**Problem details**
In the records below, find the line containing "Record Header : Type" and the line containing "Unpack_header b m"; please repeat exactly the lines from one to the other, both included, and nothing more.

▶

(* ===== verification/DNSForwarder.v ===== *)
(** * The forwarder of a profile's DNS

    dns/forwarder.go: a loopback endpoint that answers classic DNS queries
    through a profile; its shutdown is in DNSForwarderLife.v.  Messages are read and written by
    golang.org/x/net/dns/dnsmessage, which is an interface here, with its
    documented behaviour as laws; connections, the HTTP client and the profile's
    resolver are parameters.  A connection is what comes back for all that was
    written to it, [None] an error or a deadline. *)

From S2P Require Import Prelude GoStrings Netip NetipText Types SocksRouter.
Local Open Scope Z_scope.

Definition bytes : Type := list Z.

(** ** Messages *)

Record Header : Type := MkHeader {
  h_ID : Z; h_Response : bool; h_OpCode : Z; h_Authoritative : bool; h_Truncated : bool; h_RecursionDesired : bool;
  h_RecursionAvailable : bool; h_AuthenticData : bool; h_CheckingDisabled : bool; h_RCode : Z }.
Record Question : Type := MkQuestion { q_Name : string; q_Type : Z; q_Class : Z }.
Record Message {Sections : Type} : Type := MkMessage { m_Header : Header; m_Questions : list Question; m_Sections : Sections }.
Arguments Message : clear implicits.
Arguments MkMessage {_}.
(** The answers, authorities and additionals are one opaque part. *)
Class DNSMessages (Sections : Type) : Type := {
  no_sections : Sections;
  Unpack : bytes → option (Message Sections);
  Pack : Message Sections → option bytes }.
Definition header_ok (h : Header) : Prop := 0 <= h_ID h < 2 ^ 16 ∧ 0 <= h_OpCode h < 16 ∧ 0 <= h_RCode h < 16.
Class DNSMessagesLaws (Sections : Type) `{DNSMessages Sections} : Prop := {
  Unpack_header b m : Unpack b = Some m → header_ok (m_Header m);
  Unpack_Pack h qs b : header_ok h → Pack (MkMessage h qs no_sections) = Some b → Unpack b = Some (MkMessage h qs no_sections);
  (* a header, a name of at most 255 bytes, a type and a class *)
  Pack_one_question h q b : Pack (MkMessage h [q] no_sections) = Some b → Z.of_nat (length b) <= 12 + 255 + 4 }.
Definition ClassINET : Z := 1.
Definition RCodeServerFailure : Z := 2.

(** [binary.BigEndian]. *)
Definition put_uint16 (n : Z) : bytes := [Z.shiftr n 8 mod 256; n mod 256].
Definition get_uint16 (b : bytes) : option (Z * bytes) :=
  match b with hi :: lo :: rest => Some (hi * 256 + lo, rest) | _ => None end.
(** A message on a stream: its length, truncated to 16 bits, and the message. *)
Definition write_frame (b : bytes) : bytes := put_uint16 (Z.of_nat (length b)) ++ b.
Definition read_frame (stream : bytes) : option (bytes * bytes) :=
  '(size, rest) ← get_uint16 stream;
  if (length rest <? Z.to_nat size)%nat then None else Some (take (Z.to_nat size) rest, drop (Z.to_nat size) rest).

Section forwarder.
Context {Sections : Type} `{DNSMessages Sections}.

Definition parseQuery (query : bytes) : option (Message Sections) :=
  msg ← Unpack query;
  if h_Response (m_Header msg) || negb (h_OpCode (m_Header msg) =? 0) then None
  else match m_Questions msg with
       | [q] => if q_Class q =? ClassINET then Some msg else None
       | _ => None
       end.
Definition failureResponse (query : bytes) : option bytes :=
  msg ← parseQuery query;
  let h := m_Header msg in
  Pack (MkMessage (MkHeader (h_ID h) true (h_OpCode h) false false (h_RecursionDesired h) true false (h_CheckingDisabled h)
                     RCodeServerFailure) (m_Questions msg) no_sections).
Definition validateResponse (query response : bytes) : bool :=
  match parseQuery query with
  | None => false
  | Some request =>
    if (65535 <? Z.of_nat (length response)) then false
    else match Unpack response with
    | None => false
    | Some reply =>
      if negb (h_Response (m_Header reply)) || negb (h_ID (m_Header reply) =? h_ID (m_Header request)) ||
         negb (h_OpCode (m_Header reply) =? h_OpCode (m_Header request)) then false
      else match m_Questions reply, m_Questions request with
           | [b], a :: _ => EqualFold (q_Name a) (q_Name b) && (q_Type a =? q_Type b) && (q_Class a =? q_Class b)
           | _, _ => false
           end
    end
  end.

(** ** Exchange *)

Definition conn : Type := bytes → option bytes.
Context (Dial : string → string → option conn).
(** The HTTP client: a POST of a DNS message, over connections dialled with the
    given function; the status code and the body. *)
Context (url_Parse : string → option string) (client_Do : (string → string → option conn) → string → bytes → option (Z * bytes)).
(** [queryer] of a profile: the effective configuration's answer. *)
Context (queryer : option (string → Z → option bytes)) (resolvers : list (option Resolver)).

◀

**Answer below**
Record Header : Type := MkHeader {
  h_ID : Z; h_Response : bool; h_OpCode : Z; h_Authoritative : bool; h_Truncated : bool; h_RecursionDesired : bool;
  h_RecursionAvailable : bool; h_AuthenticData : bool; h_CheckingDisabled : bool; h_RCode : Z }.
Record Question : Type := MkQuestion { q_Name : string; q_Type : Z; q_Class : Z }.
Record Message {Sections : Type} : Type := MkMessage { m_Header : Header; m_Questions : list Question; m_Sections : Sections }.
Arguments Message : clear implicits.
Arguments MkMessage {_}.
(** The answers, authorities and additionals are one opaque part. *)
Class DNSMessages (Sections : Type) : Type := {
  no_sections : Sections;
  Unpack : bytes → option (Message Sections);
  Pack : Message Sections → option bytes }.
Definition header_ok (h : Header) : Prop := 0 <= h_ID h < 2 ^ 16 ∧ 0 <= h_OpCode h < 16 ∧ 0 <= h_RCode h < 16.
Class DNSMessagesLaws (Sections : Type) `{DNSMessages Sections} : Prop := {
  Unpack_header b m : Unpack b = Some m → header_ok (m_Header m);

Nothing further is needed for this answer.